北海道エナジートーク21 講演録

エネルギー講演会
「激動の国際情勢と日本の課題
国家の安全保障とエネルギーについて考える」

(3-2)

●ウクライナ戦争の長期化に伴う変化

 ウクライナ戦争が2022年2月に始まってから約2年半以上が経ちました。初めはロシアが手を出しました。ウクライナには反撃の能力が十分にないと見て攻撃を仕掛けたわけです。

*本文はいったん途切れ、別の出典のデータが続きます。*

(** * animated_map: the client-side engine of the streamflow animation

    A shallow embedding of the JavaScript of
    [src/animated_map/static/js/main.js] (module [MainJs]) and of the
    earlier revision of the same file (module [Part000]), followed by the
    properties of the identifier normaliser, the series store, the
    resampler, the value-to-style mapper, the playback scheduler, the
    layer setup, the hover popup, the series inspector and the choice of
    the files of a dropped folder (module [Loader]).

    JavaScript numbers are modelled by [number]: the finite doubles are
    taken as the real numbers they denote (rounding of the arithmetic is
    not modelled, and [-0] is identified with [0]), while the three special
    values [Infinity], [-Infinity] and [NaN] and the way they propagate
    through [+ - * /], the comparisons, [Math.log] and [Math.round] are
    modelled as IEEE 754 and ECMAScript define them.  What is proved of
    [MainJs] and [Part000] either does not depend on rounding or says
    that it is about exact arithmetic.  Where rounding and overflow
    matter, for the means of the resampler, the code is embedded a second
    time over the binary64 numbers of the kernel (module [Binary64]).

    The series tables are finite maps: they hold the own properties of
    the objects of the code.  A read such as [flowData[t][id]] also finds
    what every object inherits from [Object.prototype] when [id] is the
    name of such a property ([inherited]); what is proved of lookups
    under identifiers that the tables need not hold is stated for
    identifiers that are not such names. *)

From Stdlib Require Import Reals Lra Lia ZArith.
From Stdlib Require Floats.
From Equations Require Import Equations.
From stdpp Require Import gmap strings list pretty.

 ロシアはいま、ウクライナ東部のルガンスク州とドネツク州の約8割を取っています。あと2割でウクライナ東部がロシア領に完全に奪還されます。ウクライナは防戦一方で、反撃したくても十分な戦力(装備・兵員)がなく困り切っています。

 ウクライナは、さらにロシア西部クルスク州に入って、100ぐらいの村を全部制圧しました。そうすることによって、停戦交渉をする際、自国のルガンスク州とドネツク州を取り返すための交渉条件に使おうとしています。同時に、ロシア軍がウクライナ東部で活動するのをできるだけ防ごうという狙いもあります。

 ゼレンスキー大統領は2回目の和平会議を望んでいますが、交渉が全然できていません。アメリカから兵器をもらって戦っていくことしか残されていない。ウクライナからは既に120万人ぐらい脱走してしまっているので、兵員も足りません。

 もう一つ厄介な問題はヨーロッパです。ヨーロッパは、もしもウクライナがロシアの領土になれば次は自分たちが危ないとわかっているので、ウクライナに支援をしていました。武器も弾薬も出していましたが、このところ出し渋っています。なぜかというと、ヨーロッパの選挙では政権が入れ替わって保守的なリーダーが出てきていますが、そういう人たちは全部右派政党なんです。

 右派とは右翼ではなく、自国の利益を重んじる考えの人たちです。移民や難民によって国の治安も経済も悪くなる。食べ物やエネルギーも少なくなる。だから自分の国のことで精いっぱい。税金を取って兵器をウクライナに渡して、どれだけの効果があるのかということで、ヨーロッパからウクライナに送る兵器の数がどんどん減っています。

 そのように世界の傾向は、単にリーダーが変わったからではなく、思想が変わってきています。他国も大事だけれども、自分たちの国をもっと大事にしようという考え方です。ヨーロッパがそういう状態なので、ウクライナ戦争は非常に厳しい状況だと思います。

●ロシアへの経済制裁の影響

森本 敏氏

 ウクライナ戦争により、日本を含む先進国はロシアに対して経済制裁をかけました。ロシアが持っている銀行口座の凍結、ロシアが輸出している原油を買わないようにすることです。

 この影響を受けている国々は、ロシアの原油に依存するのは無理だということになり、脱炭素化に切り替えています。イギリスはその典型で、国内のすべての電力を洋上風力にしていくということです。そのほか、原発を再開する国も出てきています。ロシアの原油が止められた結果、天然ガスも止められ、原油の枯渇状態が起こっています。

 一方、ロシアも原油が売れないと産業が成り立ちません。持っている原油は先進国に売れないので、買ってくれる国に売るわけです。

 その最大の得意先が中国やインドです。中国はロシアへの制裁に加わっておらず、おそらく非常に安い値段で買い取って備蓄しているので、その外貨がロシアに入り、ロシアはそれで物資を手に入れています。ロシアが兵器を作る場合、部品やチップなどの細かい原材料も中国から仕入れています。そうやってロシアは物資を手に入れ、兵員と装備の足りない部分をイランと北朝鮮から確保したり、自国で不法に部品を集めて作ったりしています。

 兵員や装備が不足しているのはウクライナも同じです。しかし、NATOの国々から兵員を出すと条約違反になるのでできない。ウクライナは徐々に劣勢な状態になり、中長期的にみると、ロシアのほうが有利だと思います。